The question came out of a discussion relating to storage needs for digital pathology, particularly in a full adoption mode for 100% sign-out.  There are matters of capacity, live versus archival, storage time, redundancy, backups, etc…

A colleague of mine recently had his external 1 TB hard drive "crash".  Every powerpoint lecture, reams of research data, manuscripts, personal files & 25,000 mp3 files were thought to be lost.  He neglected to backup any of it obviously.  A commercial service restored the disk with everything but the music files.  We all know this happens routinely.  He did this only recently due to some constraints on enterprise servers and personal storage available on the institutional network and issues with file loss on shared folders with larger capacity.

A clock starts ticking the day you first use such a device that overtime will determine when some mechanical or software function will fail and loss is inevitable, in my opinion.  It has happened to me twice, both after about 3 years of use with varying sized drives and manufacturers.  Both times mirror drives caused no loss of any data.

In pathology we are careful to track what and how much tissue was collected, how may blocks are made, slides from those blocks, stains, recuts, slides sent-out, etc…

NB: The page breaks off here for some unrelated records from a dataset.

(** * Autoregressive regression forecaster

    A shallow embedding of [darts/models/regression_model.py]: the
    [RegressionModel] class that wraps a tabular estimator (anything with
    [fit] and [predict]) and turns it into an autoregressive forecaster by
    building lagged feature tables and re-feeding its own forecasts.

    Conventions of the embedding.
    - Timestamps and the frequency (step size) are integers.
    - A cell of a frame is [option Z]: [None] is pandas' NaN.  The forecaster
      never computes with the values, it only moves them around and tests
      them for NaN, so integers stand in for the floating-point payload.
    - Python exceptions are values of [exn]; a computation that may raise
      returns a [result].
    - In-place mutation of [self] by [fit] is explicit state passing: [fit]
      returns the object as the call leaves it together with the outcome. *)

From Stdlib Require Import ZArith String Bool DecimalString DecimalZ DecimalPos.
From Stdlib Require Import Sorted Lia List.
Import ListNotations.

Local Open Scope string_scope.
Local Open Scope list_scope.
Local Open Scope Z_scope.

(** String concatenation, Python's [+] on [str]. *)
Infix "+++" := String.append (at level 60, right associativity).

(** ** Exceptions and results *)

Inductive exn : Type :=
| ConfigurationError (msg : string)
| PyException (msg : string)
| NotFittedError
| ValueError (msg : string)
| KeyError (key : string)
| IndexError
| AttributeError
| TypeError
| UnboundLocalError
| EstimatorError (msg : string).

Inductive result (A : Type) : Type :=
| Ok (a : A)
| Raise (e : exn).

Arguments Ok {A} a.
Arguments Raise {A} e.

Definition bind {A B : Type} (r : result A) (k : A -> result B) : result B :=
  match r with
  | Ok a => k a
  | Raise e => Raise e
  end.

Declare Scope py_scope.
Delimit Scope py_scope with py.
Notation "x <- c1 ;; c2" := (bind c1 (fun x => c2))
  (at level 61, c1 at next level, right associativity) : py_scope.
Notation "c1 ;;; c2" := (bind c1 (fun _ => c2))
  (at level 61, right associativity) : py_scope.
Local Open Scope py_scope.
(** ToBoolean. *)
Definition truthy (v : JsVal) : bool :=
  match v with
  | JUndefined | JNull => false
  | JBool b => b
  | JNum n => negb (n =? 0)
  | JStr s => negb (s =? "")%string
  | JArr _ | JObj _ => true
  end.

Definition nullish (v : JsVal) : bool :=
  match v with
  | JUndefined | JNull => true
  | _ => false
  end.

(** [a && b], [a || b], [a ?? b] on already evaluated operands (the
    right operands used in the handlers have no effect of their own,
    except where the handler is written with an explicit test). *)
Definition js_and (a b : JsVal) : JsVal := if truthy a then b else a.
Definition js_or (a b : JsVal) : JsVal := if truthy a then a else b.
Definition js_coalesce (a b : JsVal) : JsVal := if nullish a then b else a.

Fixpoint assoc (k : string) (l : list (string * JsVal)) : option JsVal :=
  match l with
  | [] => None
  | (k', v) :: r => if (k' =? k)%string then Some v else assoc k r
  end.

(** Property read [v.k] on a value that is neither [undefined] nor
    [null], for a name [k] that is no built-in member: an own field of
    an object, [undefined] otherwise. *)
Definition get_prop (v : JsVal) (k : string) : JsVal :=
  match v with
  | JObj fs => match assoc k fs with Some x => x | None => JUndefined end
  | _ => JUndefined
  end.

As we discuss storage needs and requirements for digital pathology we will have to think about similar issues and disaster recovery plans.

It made me think – what is our disaster recovery plan for stored tissue, wax blocks & glass slides?

I can't recall ever seeing a procedure or policy to address this issue at any institution. 

In case of fire, flood or hurricane what do you do?  What is your lab/institution's policy?

This hospital can trace its roots back to a tornado devastating the town.  The images can always be re-created assuming the real raw data is there to be had.